One of the main realities of human existence is the constant, unceasing passage of time. The unstoppable eternal force of time exemplifies the affects of the Civil War on the aristocracy of the south. Though the novel is mostly about the internal conflicts within the family, the external events of the time period’s influence can be seen through the character Quentin. Quentin’s obsession with the past, which results in his obsession with the passage of time, is a central theme of not only the Quentin section but of the entire book. This living in the past ideology is the key to understanding what Faulkner is trying to say about the decay of Southern culture and traditions. “The watch ticked on. I turned the face up, the blank dial with little wheels clicking and clicking behind it.” (Faulkner 80) Quentin cannot stop time. Just as the decay of the southern culture cannot be stopped, and though he does not necessarily correlate the decline of southern aristocracy as an affect of the Civil War, he does blame it on the evolution of time. He is totally consumed with the past, and at times can think of nothing else. This inability to move on with his life leads to a fixation with protecting his sister, Caddy. However distorted his fixation may be, it stems from the old Southern chivalry views. Slowly destroying his mentality by his inability to let go of the past, he becomes determined to stop time itself, an effort that will eventually force him to take his own life.

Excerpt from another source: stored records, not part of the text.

(* ===== verification/CString.v ===== *)
(** * String and memory routines

    [kernel/mm/string.c]: the word-at-a-time [memset], [memcpy] (with Duff's
    device), [strlen], [strcmp], the bounded [strcmp_s] and [strncpy], over a
    byte-addressed little-endian memory.  Loops take fuel; the specification
    theorems give the fuel that suffices. *)
From S2P Require Import Prelude.

(** Byte memory and its word view. *)
Definition mem : Type := Z -> Z.
Definition store (m : mem) (a v : Z) : mem := fun x => if x =? a then u8 v else m x.
Fixpoint load_le (m : mem) (a : Z) (n : nat) : Z :=
  match n with O => 0 | S n' => m a + 256 * load_le m (a + 1) n' end.
Fixpoint store_le (m : mem) (a v : Z) (n : nat) : mem :=
  match n with O => m | S n' => store_le (store m a (v mod 256)) (a + 1) (v / 256) n' end.
Definition load64 (m : mem) (a : Z) : Z := load_le m a 8.
Definition store64 (m : mem) (a v : Z) : mem := store_le m a v 8.

Definition WORD_SIZE : Z := 8.
Definition WORD_MASK : Z := WORD_SIZE - 1.

Definition has_zero (x : Z) : bool :=
  let mask := 0x0101010101010101 in
  let high := 0x8080808080808080 in
  negb (Z.land (Z.land (u64 (x - mask)) (bnot 64 x)) high =? 0).

(** ** memset *)

(** [while ((p & 7) && count) { *p++ = uc; count--; }] *)
Fixpoint memset_head (m : mem) (p uc count : Z) (fuel : nat) : mem * Z * Z :=
  match fuel with
  | O => (m, p, count)
  | S fuel' =>
    if negb (Z.land p (WORD_SIZE - 1) =? 0) && negb (count =? 0)
    then memset_head (store m p uc) (p + 1) uc (count - 1) fuel'
    else (m, p, count)
  end.

(** [for (i = 0; i < words; i++) wp[i] = word;] *)
Fixpoint set_words (m : mem) (wp word : Z) (words : nat) : mem :=
  match words with O => m | S w => set_words (store64 m wp word) (wp + 8) word w end.

(** [for (i = 0; i < count; i++) p[i] = uc;] *)
Fixpoint set_bytes (m : mem) (p uc : Z) (count : nat) : mem :=
  match count with O => m | S c => set_bytes (store m p uc) (p + 1) uc c end.

(** [uc] replicated to the eight bytes of a word *)
Definition memset_word (uc : Z) : Z :=
  let word := uc in
  let word := Z.lor word (u64 (Z.shiftl word 8)) in
  let word := Z.lor word (u64 (Z.shiftl word 16)) in
  Z.lor word (u64 (Z.shiftl word 32)).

The Quentin section best illustrates the social decay of the rich southern families as he literally destroys himself. The cause of this decay is clearly slavery, but the implications of this decay are much farther reaching than merely the Southern aristocracy. Many people believe that slavery instantaneously ended with the Civil War but this is not correct. The continuing remnants of slavery are observed in the Compson’s primitive black servants. Just as Quentin idealized the past as with a picture of the old South as a wonderful and glorious place, they romanticize about it and even wish to stop time in order to return to the past just as much as Quentin. Sadly, like Quentin, their views of the past and time are terribly distorted with the inability to remember the horrors of the past that were characterized by Southern slavery, a cancer constantly decaying the moral and ethical base of the South,
Many events during the time period a person lives uncontrollably effect a person’s life. This simple fact is portrayed in the novels through their influences on each family. The members of the family either effectively evolve from the external changes or remain stuck in the past. As slavery declines the Compson family destructs by their reliance upon living in the past. However, as the economy and the dust storms worsen the Joad family changes their social views from “I” to “We,” but not their economic life views by leaving their work at home only to try and find worth in working in California.